The Admiral added to his diary entry in brackets: “I wrote this conversation down directly afterwards and so it is pretty correct.”

Two years later, in 1941, Philip, twenty years old, was still corresponding with the fifteen-year-old Princess. During a holiday visit in Cape Town, South Africa, his cousin Princess Alexandra of Greece saw the midshipman bent over his stationery. She asked to whom he was writing.

“Princess Elizabeth of England,” said Philip.

“But she is only a baby!”

“But perhaps I’m going to marry her.”

Alexandra was crestfallen. “I suspect I was a little in love with Philip myself,” she admitted years later. “In my teens, there was a prospect that I might marry him…. Our families discussed it.”

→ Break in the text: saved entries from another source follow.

(* ================================================================== *)
(** ** Momentum score *)

Lemma fraction_nonneg (k m : nat) : 0 <= fraction k m.
Proof.
  unfold fraction. destruct m as [| m].
  - simpl. unfold Qdiv, Qinv. simpl. rewrite Qmult_0_r. lra.
  - apply Qle_shift_div_l.
    + apply inject_nat_pos. lia.
    + rewrite Qmult_0_l. apply (@inject_nat_le 0 k). lia.
Qed.

Lemma fraction_zero (m : nat) : fraction 0 m == 0.
Proof. unfold fraction. simpl. unfold Qdiv. apply Qmult_0_l. Qed.

(** One pair out of [m] already weighs [1 / m]: times a weight [w >= m] it
    reaches 1. *)
Lemma fraction_weight_ge_1 (k m : nat) (w : Z) :
  (1 <= k)%nat -> (1 <= m)%nat -> (Z.of_nat m <= w)%Z ->
  1 <= fraction k m * inject_Z w.
Proof.
  intros Hk Hm Hw. unfold fraction.
  pose proof (@inject_nat_pos m ltac:(lia)) as HM.
  pose proof (@inject_nat_le 1 k Hk) as HK.
  assert (HW : inject_Z (Z.of_nat m) <= inject_Z w) by (rewrite <- Zle_Qle; lia).
  change (inject_Z (Z.of_nat 1)) with 1 in HK.
  set (K := inject_Z (Z.of_nat k)) in *.
  set (M := inject_Z (Z.of_nat m)) in *.
  set (W := inject_Z w) in *.
  assert (E : K / M * W == (K * W) / M) by (field; lra).
  rewrite E. apply Qle_shift_div_l; [exact HM |]. nra.
Qed.

(** The composite of a company with at least three periods, over the three
    counts it is made of. *)
Lemma composite_counts (c : Company) :
  (3 <= length (years c))%nat ->
  exists r p a : nat,
    composite c
    = fraction r (length (years c) - 1) * 40
      + fraction p (length (years c) - 1) * 40
      + fraction a (length (years c) - 2) * 20.
Proof.
  intros Hn. unfold composite, revenueMomentum, profitMomentum, acceleration.
  cbv zeta. rewrite growthRates_length, length_map.
  destruct (2 <=? length (years c) - 1)%nat eqn:E;
    [| apply Nat.leb_gt in E; lia].
  replace (length (years c) - 1 - 1)%nat with (length (years c) - 2)%nat by lia.
  do 3 eexists. reflexivity.
Qed.

Lemma composite_nonneg (c : Company) : 0 <= composite c.
Proof.
  unfold composite, revenueMomentum, profitMomentum, acceleration. cbv zeta.
  pose proof (fraction_nonneg (increases (map revenue (years c)))
                (length (years c) - 1)).
  pose proof (fraction_nonneg (increases (map netProfit (years c)))
                (length (years c) - 1)).
  pose proof (fraction_nonneg (increases (growthRates (map revenue (years c))))
                (length (growthRates (map revenue (years c))) - 1)).
  destruct (2 <=? length (growthRates (map revenue (years c))))%nat; lra.
Qed.

(** A positive composite over at most 22 periods is at least 1. *)
Lemma composite_zero_or_ge_1 (c : Company) :
  (3 <= length (years c) <= 22)%nat ->
  composite c == 0 \/ 1 <= composite c.
Proof.
  intros [Hlo Hhi].
  destruct (composite_counts c Hlo) as (r & p & a & E). rewrite E.
  set (n := length (years c)) in *.
  pose proof (fraction_nonneg r (n - 1)) as Hr.
  pose proof (fraction_nonneg p (n - 1)) as Hp.
  pose proof (fraction_nonneg a (n - 2)) as Ha.
  destruct r as [| r].
  - destruct p as [| p].
    + destruct a as [| a].
      * left. rewrite !fraction_zero. lra.
      * right.
        pose proof (@fraction_weight_ge_1 (S a) (n - 2) 20
                      ltac:(lia) ltac:(lia) ltac:(lia)) as H.
        change (inject_Z 20) with 20 in H. lra.
    + right.
      pose proof (@fraction_weight_ge_1 (S p) (n - 1) 40
                    ltac:(lia) ltac:(lia) ltac:(lia)) as H.
      change (inject_Z 40) with 40 in H. lra.
  - right.
    pose proof (@fraction_weight_ge_1 (S r) (n - 1) 40
                  ltac:(lia) ltac:(lia) ltac:(lia)) as H.
    change (inject_Z 40) with 40 in H. lra.
Qed.

(** The score of a company with at least three periods is a finite
    number: the rational clamp of a hundred times the composite. *)
Lemma calculateMomentumScore_clamp (c : Company) :
  (3 <= length (years c))%nat ->
  exists s : Q,
    calculateMomentumScore c = Fin s
    /\ s == Qclamp (composite c * 100) 0 100.
Proof.
  intros Hn. rewrite (calculateMomentumScore_composite c Hn).
  apply clamp_Fin.
Qed.

(** A non-negative [x] times 100, clamped to [0, 100]: saturated from 1
    on, untouched below. *)
Lemma Qclamp_percent (x : Q) :
  0 <= x ->
  (1 <= x -> Qclamp (x * 100) 0 100 == 100)
  /\ (x < 1 -> Qclamp (x * 100) 0 100 == x * 100).
Proof.
  intros H0.
  destruct (@Qclamp_spec (x * 100) 0 100 ltac:(lra))
    as [[H E] | [[H E] | [H E]]]; rewrite E; split; intros H1; lra.
Qed.



(** C5.  With between 3 and 22 fiscal periods the momentum score is exactly
    0 or exactly 100: the smallest positive composite,
    [min(40/(n-1), 20/(n-2))], is at least 1, so times 100 it reaches the
    ceiling. *)
Theorem momentum_score_zero_or_hundred (c : Company) :
  (3 <= length (years c) <= 22)%nat ->
  (calculateMomentumScore c =n= Fin 0 \/ calculateMomentumScore c =n= Fin 100)
  /\ (composite c == 0 \/ 1 <= composite c)
  /\ 1 <= Qmin (40 / inject_Z (Z.of_nat (length (years c) - 1)))
             (20 / inject_Z (Z.of_nat (length (years c) - 2))).
Proof.
  intros Hn. pose proof (composite_zero_or_ge_1 c Hn) as Hc.
  destruct Hn as [Hlo Hhi]. split; [| split; [exact Hc |]].
  - destruct (calculateMomentumScore_clamp c Hlo) as (s & Hs & Es).
    rewrite Hs. simpl. rewrite Es.
    destruct (Qclamp_percent (composite_nonneg c)) as [Hge Hlt].
    destruct Hc as [Hc | Hc].
    + left. rewrite Hlt by lra. lra.
    + right. apply Hge. exact Hc.
  - apply Q.min_glb.
    + pose proof (@fraction_weight_ge_1 1 (length (years c) - 1) 40
                    ltac:(lia) ltac:(lia) ltac:(lia)) as H.
      unfold fraction in H. change (inject_Z (Z.of_nat 1)) with 1 in H.
      change (inject_Z 40) with 40 in H.
      assert (Hpos : 0 < inject_Z (Z.of_nat (length (years c) - 1)))
        by (apply inject_nat_pos; lia).
      setoid_replace (40 / inject_Z (Z.of_nat (length (years c) - 1)))
        with (1 / inject_Z (Z.of_nat (length (years c) - 1)) * 40)
        by (field; lra).
      exact H.
    + pose proof (@fraction_weight_ge_1 1 (length (years c) - 2) 20
                    ltac:(lia) ltac:(lia) ltac:(lia)) as H.
      unfold fraction in H. change (inject_Z (Z.of_nat 1)) with 1 in H.
      change (inject_Z 20) with 20 in H.
      assert (Hpos : 0 < inject_Z (Z.of_nat (length (years c) - 2)))
        by (apply inject_nat_pos; lia).
      setoid_replace (20 / inject_Z (Z.of_nat (length (years c) - 2)))
        with (1 / inject_Z (Z.of_nat (length (years c) - 2)) * 20)
        by (field; lra).
      exact H.
Qed.

Lemma momentum_score_zero_or_hundred_witness :
  (3 <= length (years growing3) <= 22)%nat
  /\ (calculateMomentumScore growing3 =n= Fin 0
      \/ calculateMomentumScore growing3 =n= Fin 100).
Proof.
  split; [simpl; lia |].
  apply (momentum_score_zero_or_hundred growing3). simpl. lia.
Defined.

(** Below 42 periods a composite of exactly one half is out of reach. *)
Lemma composite_not_half (c : Company) :
  (3 <= length (years c) <= 41)%nat ->
  ~ composite c * 100 == 50.
Proof.
  intros [Hlo Hhi] Hhalf.
  destruct (composite_counts c Hlo) as (r & p & a & E). rewrite E in Hhalf.
  set (n := length (years c)) in *.
  pose proof (fraction_nonneg r (n - 1)) as Hr.
  pose proof (fraction_nonneg p (n - 1)) as Hp.
  pose proof (fraction_nonneg a (n - 2)) as Ha.
  destruct r as [| r].
  - destruct p as [| p].
    + rewrite !fraction_zero in Hhalf. unfold fraction in Hhalf.
      assert (HM : 0 < inject_Z (Z.of_nat (n - 2)))
        by (apply inject_nat_pos; lia).
      assert (H40 : inject_Z (Z.of_nat a) * 40 == inject_Z (Z.of_nat (n - 2))).
      { set (A := inject_Z (Z.of_nat a)) in *.
        set (M := inject_Z (Z.of_nat (n - 2))) in *.
        assert (EA : A == A / M * M) by (field; lra).
        assert (Hx : A / M == 1 # 40).
        { clear EA. generalize dependent (A / M). intros x Hx. lra. }
        rewrite Hx in EA. rewrite EA. field. }
      change 40 with (inject_Z 40) in H40. rewrite <- inject_Z_mult in H40.
      apply (proj1 (inject_Z_injective _ _)) in H40. lia.
    + pose proof (@fraction_weight_ge_1 (S p) (n - 1) 40
                    ltac:(lia) ltac:(lia) ltac:(lia)) as H.
      change (inject_Z 40) with 40 in H. lra.
  - pose proof (@fraction_weight_ge_1 (S r) (n - 1) 40
                  ltac:(lia) ltac:(lia) ltac:(lia)) as H.
    change (inject_Z 40) with 40 in H. lra.
Qed.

Philip had become the ward of relatives when his own family fell apart. His father, Prince Andrew, was the seventh child of George I of the Hellenes. His mother, Princess Andrew of Greece, was Alice the daughter of Prince Louis of Battenberg, First Sea Lord of England at the outbreak of World War I. His father was a professional soldier in the Greek army. When Turkey invaded Greece in 1922, Andrew was accused of treason for disobeying orders and abandoning his post under enemy fire. He was tried, convicted, and jailed. As he sat in prison facing possible execution by a firing squad, his wife appealed to her powerful British relatives to save her husband’s life. The King, George V, remembered what had happened to his Russian cousin (“dear Nicky”) and dispatched a ship to Greece to forcibly remove Andrew and his family. The Prince, accompanied by his wife, who was deaf, and their four daughters, boarded the HMS Calypso. He was carrying an orange crate that contained his only son, Philip, eighteen months old.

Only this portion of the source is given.